NOW, THEREFORE, IN CONSIDERATION OF THE FOREGOING, Executive and the Company hereby agree as
follows:
1. | Release. |
(a) As consideration for the promises of the Company contained in this Separation Agreement,
Executive, for himself and his successors and assigns, hereby fully and completely releases and
waives any and all claims, complaints, rights, causes of action or demands of whatever kind,
whether known or unknown or suspected to exist by Executive (collectively, “Claims”) which he has
or may have against the Company and any company controlling, controlled by or under common control
with the Company (collectively with the Company, the “Controlled Group”) and their respective
predecessors, successors and assigns and all officers, directors, shareholders, employees and
agents of those persons and companies (“the Released Parties”) arising out of or related to any
actions, conduct, promises, statements, decisions or events occurring prior to or on the Separation
Date (the “Released Matters”), including, without limitation, any Claims based on or arising out of
Executive’s employment with the Controlled Group and the cessation of that employment;
provided, however, that such release shall not operate to relieve the members of
the Controlled Group of any obligation to indemnify Executive against any Claims brought against
Executive by any third party by reason of Executive’s status as an officer or employee of the
Controlled Group or to relieve the Controlled Group from any obligation to pay Executive his
accrued PTO balance or any amounts deferred by him under the Company’s retirement and deferred
compensation plans.. As an essential inducement to Executive to enter into this Agreement, and as
consideration for the promises of Executive contained herein, the Company, for itself and its
successors, assigns and affiliates hereby fully and completely releases and waives any and all
Claims which it or they have or may have against Executive, or his spouse or heirs (the “Executive
Parties”) arising out of or related to the Released Matters or related to activities described in
Section 2 below; provided, however, that such release shall not operate to relieve
Executive from any obligation to reimburse the members of the Controlled Group for any
disbursements (such as travel and entertainment expenses) improperly charged by Executive to such
Group.

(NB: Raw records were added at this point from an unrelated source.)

(** Sending bytes writes a prefix of them ([k] of them, and none when earlier
    bytes wait in the buffer) and hands over the rest. *)
Lemma send_bytes_run buf c :
  txbuf_ok (tx_buf c) -> in_width 32 (fwd_cnt c) ->
  exists r s b k, send_bytes buf c = (r, io s b (wadd 32 (fwd_cnt c) (Z.of_nat k)) c) /\
    k <= length buf /\ (k = 0 \/ contents (tx_buf c) = []) /\
    sent s = sent (stream c) ++ take k buf /\ received s = received (stream c) /\
    handed_over buf c k r b.
Proof.
  intros Hok Hf. unfold send_bytes. rewrite bind_get, is_empty_spec by done.
  assert (Hf0 : wadd 32 (fwd_cnt c) (Z.of_nat 0) = fwd_cnt c)
    by (rewrite wadd_small; rewrite Z.add_0_r; done).
  assert (Hpush : forall s, sent s = sent (stream c) -> received s = received (stream c) ->
    exists r s' b k, conn_push buf (io s (tx_buf c) (fwd_cnt c) c) =
      (r, io s' b (wadd 32 (fwd_cnt c) (Z.of_nat k)) c) /\
    k <= length buf /\ (k = 0 \/ contents (tx_buf c) = []) /\
    sent s' = sent (stream c) ++ take k buf /\ received s' = received (stream c) /\
    handed_over buf c k r b).
  { intros s Hs Hr. destruct (conn_push_run buf 0 s (fwd_cnt c) c Hok) as (r & b & Hrun & Hb); [lia|].
    rewrite drop_0 in Hrun. exists r, s, b, 0. rewrite Hf0, app_nil_r. auto 10 with lia. }
  case_bool_decide as Hemp; cbn [negb].
  2: { pose proof (Hpush (stream c)) as Hp. rewrite io_id in Hp. by apply Hp. }
  unfold bind at 1, conn_write. destruct (stream_write buf (stream c)) as [[w|e] s] eqn:Hw.
  - apply write_ok in Hw as ([Hw0 Hw1] & Hs & Hr). rewrite bind_modify.
    change (with_fwd_cnt _ (with_stream s c)) with
      (io s (tx_buf c) (wadd 32 (fwd_cnt c) (wrap 32 w)) c). rewrite wadd_wrap_r.
    case_decide as Hlt.
    + destruct (conn_push_run buf (Z.to_nat w) s (wadd 32 (fwd_cnt c) w) c Hok)
        as (r & b & Hrun & Hb); [lia|].
      exists r, s, b, (Z.to_nat w). rewrite Z2Nat.id by done. auto 10 with lia.
    + exists (Done tt), s, (tx_buf c), (Z.to_nat w). rewrite Z2Nat.id by done.
      split_and!; [done|lia|auto|done|done|]. split; [done|left]. split; [done|].
      rewrite drop_ge by lia. by rewrite app_nil_r.
  - apply write_err in Hw as [Hs Hr].
    change (with_stream s c) with (io s (tx_buf c) (fwd_cnt c) c).
    destruct e; [by apply Hpush|].
    eexists (Fail _), s, (tx_buf c), 0. rewrite Hf0, app_nil_r.
    split_and!; [done|lia|auto|done|done|]. split; [done|right]. by eexists.
Qed.

(** ** The invariant

    [s0] is the stream the connection started with, [acc] the bytes the guest
    has sent in accepted packets, [del] the bytes handed to the guest. *)
Definition resp_pending c : bool := rx_contains Response (pending_rx c).

Record conn_inv (s0 : St) c (acc del : list Z) : Prop := {
  ci_buf : txbuf_ok (tx_buf c);
  ci_sent : exists w, sent (stream c) = sent s0 ++ w /\
    fwd_cnt c = wrap 32 (Z.of_nat (length w)) /\
    (w ++ contents (tx_buf c) = acc \/
     state c = Killed /\ resp_pending c = false /\ w ++ contents (tx_buf c) `prefix_of` acc);
  ci_recv : received (stream c) = received s0 ++ del;
  ci_rx : rx_cnt c = wrap 32 (Z.of_nat (length del));
  ci_resp : resp_pending c = true -> acc = [] /\ (state c = PeerInit \/ state c = Killed);
}.

(** A step that moves no bytes and does not bring the connection to life. *)
Record gentle c c' : Prop := {
  g_stream : stream c' = stream c;
  g_buf : tx_buf c' = tx_buf c;
  g_fwd : fwd_cnt c' = fwd_cnt c;
  g_rx : rx_cnt c' = rx_cnt c;
  g_resp : resp_pending c' = true -> resp_pending c = true;
  g_state : state c = PeerInit \/ state c = Killed -> state c' = state c \/ state c' = Killed;
  g_ports : (local_port c', peer_port c') = (local_port c, peer_port c);
  g_width : in_width 5 (pending_rx c) -> in_width 5 (pending_rx c');
}.

Lemma gentle_refl c : gentle c c.
Proof. split; auto. Qed.

Lemma inv_gentle s0 c c' acc del : conn_inv s0 c acc del -> gentle c c' -> conn_inv s0 c' acc del.
Proof.
  intros [Hb (w & Hw & Hf & Hcase) Hr Hx Hresp] [Gs Gb Gf Gx Gr Gst _ _].
  split; rewrite ?Gs, ?Gb, ?Gf, ?Gx; auto.
  - exists w. split_and!; [done|done|]. destruct Hcase as [|(Hk & Hn & Hp)]; [by left|right].
    split_and!; [|destruct (resp_pending c'); [|done]; by rewrite Gr in Hn|done].
    destruct Gst; [by right|congruence|done].
  - intros Hp. apply Gr in Hp as Hp'. apply Hresp in Hp' as [? Hst]. split; [done|].
    destruct (Gst Hst) as [->|]; auto.
Qed.

Lemma kill_gentle c : gentle c (kill c).
Proof.
  split; try done; [|by right|apply rx_insert_width].
  unfold resp_pending, kill, insert_rx. cbn [pending_rx with_pending].
  by rewrite rx_contains_insert.
Qed.

Lemma insert_gentle it c : it <> Response -> gentle c (insert_rx it c).
Proof.
  intros Hit. split; try done; [|by left|apply rx_insert_width]. unfold resp_pending, insert_rx. cbn [pending_rx with_pending].
  rewrite rx_contains_insert, bool_decide_eq_false_2; [done|congruence].
Qed.

Lemma fwd_wrap w k :
  wadd 32 (wrap 32 (Z.of_nat (length w))) (Z.of_nat k) = wrap 32 (Z.of_nat (length (w : list Z) + k)).
Proof. rewrite wadd_wrap_l. unfold wadd. f_equal. lia. Qed.

Lemma inv_send_bytes s0 c acc del buf :
  conn_inv s0 c acc del -> data_from_peer (state c) = true ->
  exists r c', send_bytes buf c = (r, c') /\
    (r = Done tt /\ conn_inv s0 c' (acc ++ buf) del \/
     exists e, r = Fail e /\ conn_inv s0 (kill c') (acc ++ buf) del).
Proof.
  intros [Hb (w & Hw & Hf & Hcase) Hr Hx Hresp] Hst.
  assert (Hnot : resp_pending c = false).
  { destruct (resp_pending c); [|done]. destruct (Hresp eq_refl) as [_ [Hs|Hs]]; by rewrite Hs in Hst. }
  destruct Hcase as [Hacc|(Hk & _)]; [|by rewrite Hk in Hst].
  destruct (send_bytes_run buf c Hb) as (r & s & b & k & Hrun & Hk & Hk0 & Hs & Hr' & Hb' & Hh).
  { rewrite Hf. by apply wrap_in_width. }
  rewrite Hf, fwd_wrap in Hrun. exists r. eexists. split; [exact Hrun|].
  assert (Hsent : sent s = sent s0 ++ w ++ take k buf) by by rewrite Hs, Hw, app_assoc.
  assert (Hlen : length (w ++ take k buf) = length w + k)
    by (rewrite length_app, length_take; lia).
  destruct Hh as [[-> Hc]|(e & -> & Hc & _)]; [left|right; exists e]; (split; [done|]).
  - split; [done| |cbn; by rewrite Hr'|done|].
    2: { intros Hp. change (resp_pending c = true) in Hp. congruence. }
    exists (w ++ take k buf). rewrite Hlen. split_and!; [done|done|left]. cbn. rewrite Hc, <- Hacc.
    destruct Hk0 as [->| ->]; [by rewrite app_nil_r, drop_0, app_assoc|].
    by rewrite app_nil_r, app_nil_l, <- app_assoc, take_drop.
  - assert (Hnot' : resp_pending (kill (io s b (wrap 32 (Z.of_nat (length w + k))) c)) = false).
    { unfold resp_pending, kill, insert_rx. cbn. by rewrite rx_contains_insert. }
    split; [done| |cbn; by rewrite Hr'|done|by rewrite Hnot'].
    exists (w ++ take k buf). rewrite Hlen. split_and!; [done|done|right]. split_and!; [done|done|].
    cbn. rewrite Hc, <- Hacc. exists (drop k buf).
    destruct Hk0 as [->| ->]; [by rewrite take_0, drop_0, app_nil_r|].
    by rewrite !app_nil_r, <- app_assoc, take_drop.
Qed.

(** The payload of a data packet is inside its buffer. *)
Definition pkt_fits (pkt : VsockPacket) : Prop :=
  match pk_buf pkt with
  | None => True
  | Some buf => (0 <= pkt_len pkt <= Z.of_nat (length buf))%Z
  end.
Definition mux_send_pkt (pkt : VsockPacket) : Mux unit :=
  let conn_key := Key (dst_port pkt) (src_port pkt) in
  if decide (type_ pkt <> VSOCK_TYPE_STREAM) then enq_rst (dst_port pkt) (src_port pkt)
  else if decide (dst_cid pkt <> VSOCK_HOST_CID) then ret tt
  else
    let* m := get in
    match conn_map m !! conn_key with
    | None =>
      if decide (pkt_op pkt = VSOCK_OP_REQUEST) then handle_peer_request_pkt pkt
      else enq_rst (dst_port pkt) (src_port pkt)
    | Some _ =>
      if decide (pkt_op pkt = VSOCK_OP_RST) then remove_connection conn_key
      else apply_conn_mutation conn_key (run_send pkt);;; ret tt
    end.

(** ** Packets for the guest *)
Definition mux_has_pending_rx (m : VsockMuxer St) : bool :=
  negb (rxq_is_empty (rxq m)) || negb (rq_synced (rxq m)).

Definition rst_pkt (cid local_port peer_port : Z) (pkt : VsockPacket) : VsockPacket :=
  set_fwd_cnt 0 (set_buf_alloc 0 (set_flags 0 (set_type VSOCK_TYPE_STREAM (set_len 0
    (set_dst_port peer_port (set_src_port local_port (set_dst_cid cid
      (set_src_cid VSOCK_HOST_CID (set_op VSOCK_OP_RST pkt))))))))).

(** The closure of [recv_pkt]: the result, the packet and [do_pop]. *)
Definition run_recv (pkt : VsockPacket) (now : Z) (c : conn)
  : option ((result VsockError unit * VsockPacket * bool) * conn) :=
  match recv_pkt now (c, pkt) with
  | (Done _, (c', pkt')) => Some ((Ok tt, pkt', negb (has_pending_rx c')), c')
  | (Fail e, (c', pkt')) => Some ((Err e, pkt', negb (has_pending_rx c')), c')
  | (Crashed, _) => None
  end.

(** [self.rxq.pop().unwrap()] *)
Definition pop_rxq : Mux unit :=
  let* m := get in
  match rxq_pop (rxq m) with
  | (Some _, q) => modify (set_rxq (fun _ => q))
  | (None, _) => crash
  end.

(** The [while] loop; [true] when the packet was filled in. *)
Fixpoint recv_loop (fuel : nat) (pkt : VsockPacket) : Mux (bool * VsockPacket) :=
  match fuel with
  | 0 => crash
  | S fuel =>
    let* m := get in
    match rxq_peek (rxq m) with
    | None => ret (false, pkt)
    | Some (RstPkt lp pp) => pop_rxq;;; ret (true, rst_pkt (cid m) lp pp pkt)
    | Some (ConnRx key) =>
      let* r := apply_conn_mutation key (run_recv pkt) in
      let '(res, pkt, do_pop) := default (Err NoData, pkt, true) r in
      (if do_pop then pop_rxq else ret tt);;;
      match res with
      | Ok _ =>
        (if decide (pkt_op pkt = VSOCK_OP_RST)
         then remove_connection (Key (src_port pkt) (dst_port pkt)) else ret tt);;;
        ret (true, pkt)
      | Err _ => recv_loop fuel pkt
      end
    end
  end.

Executive and the Company agree that, by signing this Release, neither party is waiving any
Claim arising after the Separation Date or under this Separation Agreement.
(b) Executive’s release of Claims is intended to extend to and include Claims of any kind
arising Title VII of the Civil Rights Act of 1964, as amended, 42 U.S.C. §§ 2000e et
seq., the Age Discrimination in Employment Act, 29 U.S.C. §§ 621 et seq.,
the Americans with Disabilities Act, 42 U.S.C. §§ 12101 et seq., the Delaware
Discrimination in Employment Act, Del. Code Xxx. Tit. 19, §§ 710-718, the Delaware Handicapped
Persons Employment Protections Act, Del. Code Xxx. Tit. 19, §§ 720-728 and any other federal, state
or local statute, Executive Order or ordinance prohibiting employment
discrimination or otherwise relating to employment, as well as any claim for breach of contract,
wrongful discharge, breach of any express or implied promise, misrepresentation, fraud,
retaliation, violation of public policy, infliction of emotional distress, defamation, promissory
estoppel, equitable estoppel, invasion of privacy or any other theory, whether legal or equitable.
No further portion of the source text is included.